Perspective of the Transfusion Service
Kaaron Benson, MD
Pathology Service, H. Lee
Moffitt Cancer Center & Research Institute.
Due to refusal of blood
component transfusions, Jehovah's Witness patients with cancer present a challenge
to oncologists who must find appropriate and acceptable treatments. In order
to assess the morbidity and mortality that these patients suffer, a retrospective
review was conducted of all 58 Jehovah's Witness patients treated at our center
from October 1986 through February 1994. This study showed that (1) younger
Jehovah's Witness patients or their parents were more likely to accept blood
transfusion than older Jehovah's Witness patients, (2) considerable risk of
acute morbidity and mortality occurred in patients who refused blood when blood
transfusions were indicated, and (3) long-term prognosis may be worsened for
some Jehovah's Witness patients due to limited treatment provided in those with
anemia or with anticipated anemia.
Introduction
Treatment of cancer with
chemotherapy and surgery often requires blood component support. The availability
of large numbers of platelet components beginning in the late 1960s revolutionized
the care of oncology patients by allowing the administration of higher doses
of chemotherapy. Red blood cell transfusions are crucial to many oncologic surgical
procedures associated with acute blood loss. Jehovah's Witness patients with
cancer present a unique challenge due to their refusal to accept allogeneic
and some forms of autologous blood transfusions.
The religion now called
Jehovah's Witnesses was organized by Charles Taze Russell in the 1870s in Pennsylvania.

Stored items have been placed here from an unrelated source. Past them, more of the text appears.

(** A response in which no backtick occurs reaches JSON.parse as it is. *)
Theorem stripFence_plain (s : jsstring) : backtick ∉ s -> stripFence s = s.
Proof.
  intros Hs. unfold stripFence.
  assert (match_open s = None) as ->.
  { unfold match_open. destruct s as [|c s]; [reflexivity|].
    unfold fence, backtick. cbn [app strip_prefix].
    destruct (96 =? c)%N eqn:Hc; [|reflexivity].
    apply N.eqb_eq in Hc. destruct Hs. apply elem_of_cons. left.
    exact Hc. }
  apply strip_close_plain, Hs.
Qed.

(** ** The theorems at concrete inputs *)

Lemma generatePlan_missing_credential_witness :
  apiKey (initialState ∅) = []
  /\ let s' := after (generatePlan (answering planText)) (initialState ∅) in
     effects s' = effects (initialState ∅)
                  ++ [Alert (u "Enter your Gemini API key first!")]
     /\ filter (fun e => isNetwork e = true) (effects s')
        = filter (fun e => isNetwork e = true) (effects (initialState ∅))
     /\ plan s' = plan (initialState ∅)
     /\ localStorage s' = localStorage (initialState ∅)
     /\ currentStep s' = currentStep (initialState ∅).
Proof.
  split; [reflexivity|].
  apply (generatePlan_missing_credential (answering planText) (initialState ∅)).
  reflexivity.
Defined.

Lemma generatePlan_failure_preserves_witness :
  let E := answering (u "Sorry, no plan today.") in
  let e := SyntaxError (u "Sorry, no plan today.") in
  nonEmpty (apiKey keyed) = true
  /\ attemptFails E keyed e
  /\ let s' := after (generatePlan E) keyed in
     effects s' = effects keyed
                  ++ [Request "gemini-2.5-flash" (PlanPrompt (formData keyed));
                      ConsoleError e; planFailure E e]
     /\ plan s' = plan keyed
     /\ localStorage s' = localStorage keyed
     /\ currentStep s' = currentStep keyed.
Proof.
  assert (attemptFails (answering (u "Sorry, no plan today.")) keyed
            (SyntaxError (u "Sorry, no plan today."))) as Hfail.
  { apply (fails_malformed _ _ (textResponse (u "Sorry, no plan today."))).
    - reflexivity.
    - intros v r. vm_compute. discriminate. }
  split; [reflexivity|]. split; [exact Hfail|].
  apply (generatePlan_failure_preserves _ keyed _); [reflexivity|exact Hfail].
Defined.

Lemma generateImage_no_payload_witness :
  let E := answering (u "I cannot draw.") in
  let res := textResponse (u "I cannot draw.") in
  nonEmpty (apiKey keyed) = true
  /\ imagePrompt (str (u "Bench Press")) (u "exercise") = Ok benchPressPrompt
  /\ generateContent E "gemini-2.5-flash-image" (TextPrompt benchPressPrompt)
     = Resolved res
  /\ Forall (fun p => inline p = None) (default [] (responseParts res))
  /\ let s' := after (generateImage E (str (u "Bench Press")) (u "exercise")) keyed in
     selectedImage s' = selectedImage keyed
     /\ effects s' = effects keyed ++
          [Request "gemini-2.5-flash-image" (TextPrompt benchPressPrompt);
           Alert (crossMark ++ u " Image generation failed: No image data returned.")].
Proof.
  assert (Forall (fun p => inline p = None)
            (default [] (responseParts (textResponse (u "I cannot draw."))))) as Hnone.
  { repeat constructor. }
  split; [reflexivity|]. split; [reflexivity|]. split; [reflexivity|].
  split; [exact Hnone|].
  apply (generateImage_no_payload (answering (u "I cannot draw.")) keyed
           (str (u "Bench Press")) (u "exercise") benchPressPrompt
           (textResponse (u "I cannot draw."))); try reflexivity.
  exact Hnone.
Defined.


Lemma exportPDF_lines_witness :
  let E := answering planText in
  let wrap := fun (_ : Z) (_ : bool) (t : jsstring) => [t] in
  let s := showing (planJSON lunchFirst) in
  wrapsStrings E wrap
  /\ plan s = planJSON lunchFirst
  /\ exists ops,
       savedDocument (after (exportPDF E) s) = Some ops
       /\ textLines ops = wrapped wrap (documentParagraphs E (formData s) lunchFirst).
Proof.
  split; [intros size bold t; reflexivity|]. split; [reflexivity|].
  apply (exportPDF_lines (answering planText) (fun _ _ t => [t])
           (showing (planJSON lunchFirst)) lunchFirst).
  - intros size bold t. reflexivity.
  - reflexivity.
Defined.

Lemma exportPDF_tolerates_missing_witness :
  let E := answering planText in
  let wrap := fun (_ : Z) (_ : bool) (t : jsstring) => [t] in
  let s := showing (planJSON sparsePlan) in
  wrapsStrings E wrap
  /\ plan s = planJSON sparsePlan
  /\ exists ops,
       (exportPDF E s).1 = Ok tt
       /\ savedDocument (after (exportPDF E) s) = Some ops
       /\ textLines ops
          = wrapped wrap (documentParagraphs E (formData s) sparsePlan)
       /\ savedDocument
            (after (exportPDF E) (with_plan (planJSON (withDefaults sparsePlan)) s))
          = Some ops.
Proof.
  split; [intros size bold t; reflexivity|]. split; [reflexivity|].
  apply (exportPDF_tolerates_missing (answering planText) (fun _ _ t => [t])
           (showing (planJSON sparsePlan)) sparsePlan).
  - intros size bold t. reflexivity.
  - reflexivity.
Defined.

Lemma plan_survives_reload_witness :
  let E := answering numericText in
  nonEmpty (apiKey keyed) = true
  /\ generateContent E "gemini-2.5-flash" (PlanPrompt (formData keyed))
     = Resolved (textResponse numericText)
  /\ JSON_parse (stripFence (responseText (textResponse numericText)))
     = POk numericPlan []
  /\ numbersSurvive numericPlan = true
  /\ let s' := after (generatePlan E) keyed in
     plan s' = numericPlan
     /\ currentStep s' = PlanStep
     /\ localStorage s' !! "fitness_plan"%string = Some (JSON_stringify numericPlan)
     /\ plan (reload s') = numericPlan.
Proof.
  split; [reflexivity|]. split; [reflexivity|].
  split; [vm_compute; reflexivity|]. split; [vm_compute; reflexivity|].
  apply (plan_survives_reload (answering numericText) keyed
           (textResponse numericText) numericPlan).
  - reflexivity.
  - reflexivity.
  - vm_compute. reflexivity.
  - vm_compute. reflexivity.
Defined.

Lemma speakSection_native_without_key_witness :
  let E := answering planText in
  let s := with_elevenKey [] (showing (planJSON lunchFirst)) in
  truthy (plan s) = true
  /\ elevenKey s = []
  /\ after (speakSection E (u "diet")) s
     = with_isPlaying true
         (with_effects (effects s ++ [Speak (sectionText (plan s) (u "diet")) 1]) s).
Proof.
  split; [reflexivity|]. split; [reflexivity|].
  apply (speakSection_native_without_key (answering planText)
           (with_elevenKey [] (showing (planJSON lunchFirst))) (u "diet"));
    reflexivity.
Defined.

Lemma speakSection_fallback_on_rejection_witness :
  let E := scripted (Rejected []) brokenBody in
  let s := showing (planJSON lunchFirst) in
  let m := u "network error" in
  truthy (plan s) = true
  /\ nonEmpty (elevenKey s) = true
  /\ (speechAnswer E s (u "workout") = Rejected m
      \/ (exists st, speechAnswer E s (u "workout")
                     = Resolved {| status := st; body := Rejected m |}))
  /\ let s' := after (speakSection E (u "workout")) s in
     effects s' = effects s ++ [speechRequest s (u "workout"); speechWarning m;
                                Speak (sectionText (plan s) (u "workout")) 1]
     /\ isPlaying s' = true
     /\ ttsLoading s' = false.
Proof.
  assert (speechAnswer (scripted (Rejected []) brokenBody)
            (showing (planJSON lunchFirst)) (u "workout")
          = Rejected (u "network error")
          \/ (exists st, speechAnswer (scripted (Rejected []) brokenBody)
                           (showing (planJSON lunchFirst)) (u "workout")
                         = Resolved {| status := st;
                                       body := Rejected (u "network error") |}))
    as Hans.
  { right. exists 200%N. reflexivity. }
  split; [reflexivity|]. split; [reflexivity|]. split; [exact Hans|].
  apply (speakSection_fallback_on_rejection (scripted (Rejected []) brokenBody)
           (showing (planJSON lunchFirst)) (u "workout") (u "network error"));
    [reflexivity|reflexivity|exact Hans].
Defined.

Lemma speakSection_silent_when_resolved_witness :
  let E := scripted (Rejected []) unauthorized in
  let s := showing (planJSON lunchFirst) in
  truthy (plan s) = true
  /\ nonEmpty (elevenKey s) = true
  /\ speechAnswer E s (u "workout")
     = Resolved {| status := 401; body := Resolved (u "invalid_api_key") |}
  /\ let s' := after (speakSection E (u "workout")) s in
     effects s' = effects s ++ [speechRequest s (u "workout"); PlayLater 200]
     /\ audioBlobUrl s' = Some (createObjectURL E (u "invalid_api_key"))
     /\ isPlaying s' = isPlaying s.
Proof.
  split; [reflexivity|]. split; [reflexivity|]. split; [reflexivity|].
  apply (speakSection_silent_when_resolved (scripted (Rejected []) unauthorized)
           (showing (planJSON lunchFirst)) (u "workout") 401%N (u "invalid_api_key"));
    reflexivity.
Defined.

Lemma generateDailyQuote_failure_keeps_quote_witness :
  let E := scripted (Rejected (u "quota exceeded")) offline in
  nonEmpty (apiKey keyed) = true
  /\ generateContent E "gemini-2.5-flash" (TextPrompt quotePrompt)
     = Rejected (u "quota exceeded")
  /\ let s' := after (generateDailyQuote E) keyed in
     dailyQuote s' = dailyQuote keyed
     /\ localStorage s' = localStorage keyed
     /\ effects s' = effects keyed
                     ++ [Request "gemini-2.5-flash" (TextPrompt quotePrompt);
                         ConsoleError (Rejection (u "quota exceeded"))].
Proof.
  split; [reflexivity|]. split; [reflexivity|].
  apply (generateDailyQuote_failure_keeps_quote
           (scripted (Rejected (u "quota exceeded")) offline) keyed
           (u "quota exceeded")); reflexivity.
Defined.

(** ** The further theorems at concrete inputs *)

Lemma storage_footprint_witness :
  let E := answering planText in
  ("gemini_api"%string ∉ writes GeneratePlan)
  /\ localStorage (after (perform E GeneratePlan) keyed) !! "gemini_api"%string
     = localStorage keyed !! "gemini_api"%string.
Proof.
  assert ("gemini_api"%string ∉ writes GeneratePlan) as Hk.
  { cbn [writes]. intros [=]%list_elem_of_singleton. }
  split; [exact Hk|].
  apply (storage_footprint (answering planText) GeneratePlan keyed _ Hk).
Defined.

Lemma oracle_needs_key_witness :
  let E := answering planText in
  let a := GenerateImage (str (u "Plank")) (u "exercise") in
  keyInForce a (initialState ∅) = []
  /\ requests (after (perform E a) (initialState ∅)) = requests (initialState ∅).
Proof.
  split; [reflexivity|].
  apply (oracle_needs_key (answering planText)
           (GenerateImage (str (u "Plank")) (u "exercise")) (initialState ∅)).
  reflexivity.
Defined.

Lemma fetch_only_to_speak_witness :
  let E := scripted (Rejected []) unauthorized in
  let s := showing (planJSON lunchFirst) in
  let a := SpeakSection (u "diet") in
  fetches (after (perform E a) s) <> fetches s
  /\ exists section,
       a = SpeakSection section
       /\ nonEmpty (elevenKey s) = true /\ truthy (plan s) = true.
Proof.
  assert (fetches (after (perform (scripted (Rejected []) unauthorized)
                            (SpeakSection (u "diet")))
                     (showing (planJSON lunchFirst)))
          <> fetches (showing (planJSON lunchFirst))) as Hf.
  { vm_compute. discriminate. }
  split; [exact Hf|].
  apply (fetch_only_to_speak (scripted (Rejected []) unauthorized)
           (SpeakSection (u "diet")) (showing (planJSON lunchFirst)) Hf).
Defined.

Lemma reachable_idle_witness :
  let E := answering (u "Keep moving.") in
  reachable E ∅ (typed E) /\ idle (typed E).
Proof.
  assert (reachable (answering (u "Keep moving.")) ∅
            (typed (answering (u "Keep moving.")))) as Hr.
  { apply reach_step, reach_start. }
  split; [exact Hr|].
  apply (reachable_idle (answering (u "Keep moving.")) ∅ _ Hr).
Defined.

Lemma reachable_plan_on_display_witness :
  let E := answering planText in
  let s := after (perform E GeneratePlan) (typed E) in
  reachable E ∅ s
  /\ truthy (plan s) = true
  /\ currentStep s = PlanStep.
Proof.
  assert (reachable (answering planText) ∅
            (after (perform (answering planText) GeneratePlan)
                   (typed (answering planText)))) as Hr.
  { apply reach_step, reach_step, reach_start. }
  assert (truthy (plan (after (perform (answering planText) GeneratePlan)
                              (typed (answering planText)))) = true) as Hp.
  { vm_compute. reflexivity. }
  split; [exact Hr|]. split; [exact Hp|].
  apply (reachable_plan_on_display (answering planText) ∅ _ Hr Hp).
Defined.

Lemma generateDailyQuote_success_witness :
  let E := answering (u " Keep moving. ") in
  let res := textResponse (u " Keep moving. ") in
  nonEmpty (apiKey keyed) = true
  /\ generateContent E "gemini-2.5-flash" (TextPrompt quotePrompt) = Resolved res
  /\ quoteOf res = u "Keep moving."
  /\ let s' := after (generateDailyQuote E) keyed in
     dailyQuote s' = quoteOf res
     /\ localStorage s' !! "daily_quote"%string = Some (quoteOf res)
     /\ localStorage s' !! "daily_quote_date"%string = Some (today E)
     /\ dailyQuote (reload s') = quoteOf res
     /\ after (quoteEffect E) s' = s'.
Proof.
  split; [reflexivity|]. split; [reflexivity|].
  split; [vm_compute; reflexivity|].
  apply (generateDailyQuote_success (answering (u " Keep moving. ")) keyed
           (textResponse (u " Keep moving. "))); reflexivity.
Defined.
(** * The archive's item repository (app.py): model and verified properties

    The Flask handlers of [app.py] (upload, list_items, get_item, download,
    delete_item) are embedded as functions over an explicit world made of the
    [items] table and the [uploads] directory.  Text is modelled over the
    ASCII repertoire, one [ascii] per code point; the clock and the outcome of
    file-system calls are inputs of the handlers. *)

From Stdlib Require Import Ascii String NArith.
From stdpp Require Import gmap strings list sorting fin_maps.

Local Open Scope list_scope.

(** ** Text *)

Module Text.

(** A Python [str], as its sequence of characters. *)
Definition str : Type := list ascii.

(** A literal of the source. *)
Definition lit (s : string) : str := list_ascii_of_string s.

Definition code (c : ascii) : N := N_of_ascii c.

(** [str.isspace] on one character: TAB, LF, VT, FF, CR, the separators
    FS, GS, RS, US and the space. *)
Definition isspace (c : ascii) : bool :=
  ((9 <=? code c) && (code c <=? 13) || (28 <=? code c) && (code c <=? 32))%N.

Definition isupper (c : ascii) : bool := ((65 <=? code c) && (code c <=? 90))%N.
Definition islower (c : ascii) : bool := ((97 <=? code c) && (code c <=? 122))%N.
Definition isdigit (c : ascii) : bool := ((48 <=? code c) && (code c <=? 57))%N.
Definition isalnum (c : ascii) : bool := isupper c || islower c || isdigit c.

Definition lower_char (c : ascii) : ascii :=
  if isupper c then ascii_of_N (code c + 32) else c.

(** [s.lower()] *)
Definition lower (s : str) : str := map lower_char s.
Lemma lang_lit_inv l w : lang (Lit l) w -> w = l.
Proof. inversion 1; reflexivity. Qed.

Lemma lang_plus_inv p w :
  lang (Plus p) w -> w <> "" /\ Py.forallb_str p w = true.
Proof. inversion 1; auto. Qed.

Lemma lang_wordb_inv w : lang WordB w -> w = "".
Proof. inversion 1; reflexivity. Qed.

(** The text matched by the [--input] rule is [--input], separators, a
    path and one of the three extensions; its second field is the path
    with the extension. *)
Lemma field1_dot_dat (t : LexToken) :
  lang r_dot_dat (tok_value t) ->
  exists y e, (e = ".dat" \/ e = ".db" \/ e = ".sqlite")
              /\ field1 t = Ok (y ++ e).
Proof.
  unfold field1. generalize (tok_value t) as w. intros w H.
  unfold r_dot_dat in H. simpl in H.
  apply lang_seq_inv in H as (w1 & wa & -> & H1 & H).
  apply lang_seq_inv in H as (sp & wb & -> & Hsp & H).
  apply lang_seq_inv in H as (y & wc & -> & Hy & H).
  apply lang_seq_inv in H as (e & wd & -> & He & Hb).
  apply lang_lit_inv in H1 as ->. apply lang_wordb_inv in Hb as ->.
  apply lang_plus_inv in Hsp as [Hsp0 Hsp]. apply lang_plus_inv in Hy as [Hy0 Hy].
  assert (Hext : e = ".dat" \/ e = ".db" \/ e = ".sqlite").
  { apply lang_alt_inv in He as [He|He]; [apply lang_lit_inv in He; auto|].
    apply lang_alt_inv in He as [He|He]; apply lang_lit_inv in He; auto. }
  clear He. exists y, e. split; [exact Hext|].
  rewrite (append_nil_r e).
  assert (Hpe : Py.forallb_str path_char (y ++ e) = true).
  { rewrite forallb_str_app, Hy.
    destruct Hext as [->|[->| ->]]; reflexivity. }
  rewrite (replace_app _ _ "--input"), replace_app.
  rewrite (replace_id "=" " " (y ++ e))
    by (revert Hpe; apply forallb_str_impl; intros c Hc;
        rewrite (proj2 (path_char_plain c Hc)); reflexivity).
  change (Py.replace "=" " " "--input") with "--input".
  rewrite (split_two "--input" (Py.replace "=" " " sp) (y ++ e)).
  - reflexivity.
  - discriminate.
  - intros [-> _]%append_empty. congruence.
  - apply replace_nonempty. assumption.
  - reflexivity.
  - revert Hpe. apply forallb_str_impl. intros c Hc.
    rewrite (proj1 (path_char_plain c Hc)). reflexivity.
  - apply replace_seps. assumption.
Qed.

Russell's group initially was known as "Zion's Watch Tower Tract Society"
and currently is referred to as "Watchtower Bible and Tract Society."
In 1931, the organization officially became known as the "Jehovah's Witnesses."[1]
Members of the Jehovah's
Witness religion do not salute flags, join service organizations, enlist in
the military, vote in public elections, or take any interest in civil government.
Their beliefs regarding blood transfusion, which were not stated publicly until
1945, are based on a literal interpretation of the Old Testament. One commonly
cited reference used to explain their refusal of blood transfusions states,
"For it [the blood] is the life of all flesh; the blood of it is for the
life thereof; therefore I say unto the children of Israel, ye shall eat the
blood of no manner of flesh: for the life of all flesh is the blood thereof.
Whoever eateth it shall be cut off." (Leviticus 17:14)
Jehovah's Witnesses believe
that God has forbidden them to "eat blood," and blood transfusions
are analogous to eating blood. While opposing blood transfusions on religious
grounds, they are eloquent in their discussions of blood transfusion hazards,
yet fail to mention the benefits of transfusion.[2] Interestingly, their faith
permits the consumption of animal meat. Jehovah's Witnesses usually will refuse
all whole blood and blood component transfusions, such as red blood cells, platelets,
fresh frozen plasma, cryoprecipitate, or stem cells.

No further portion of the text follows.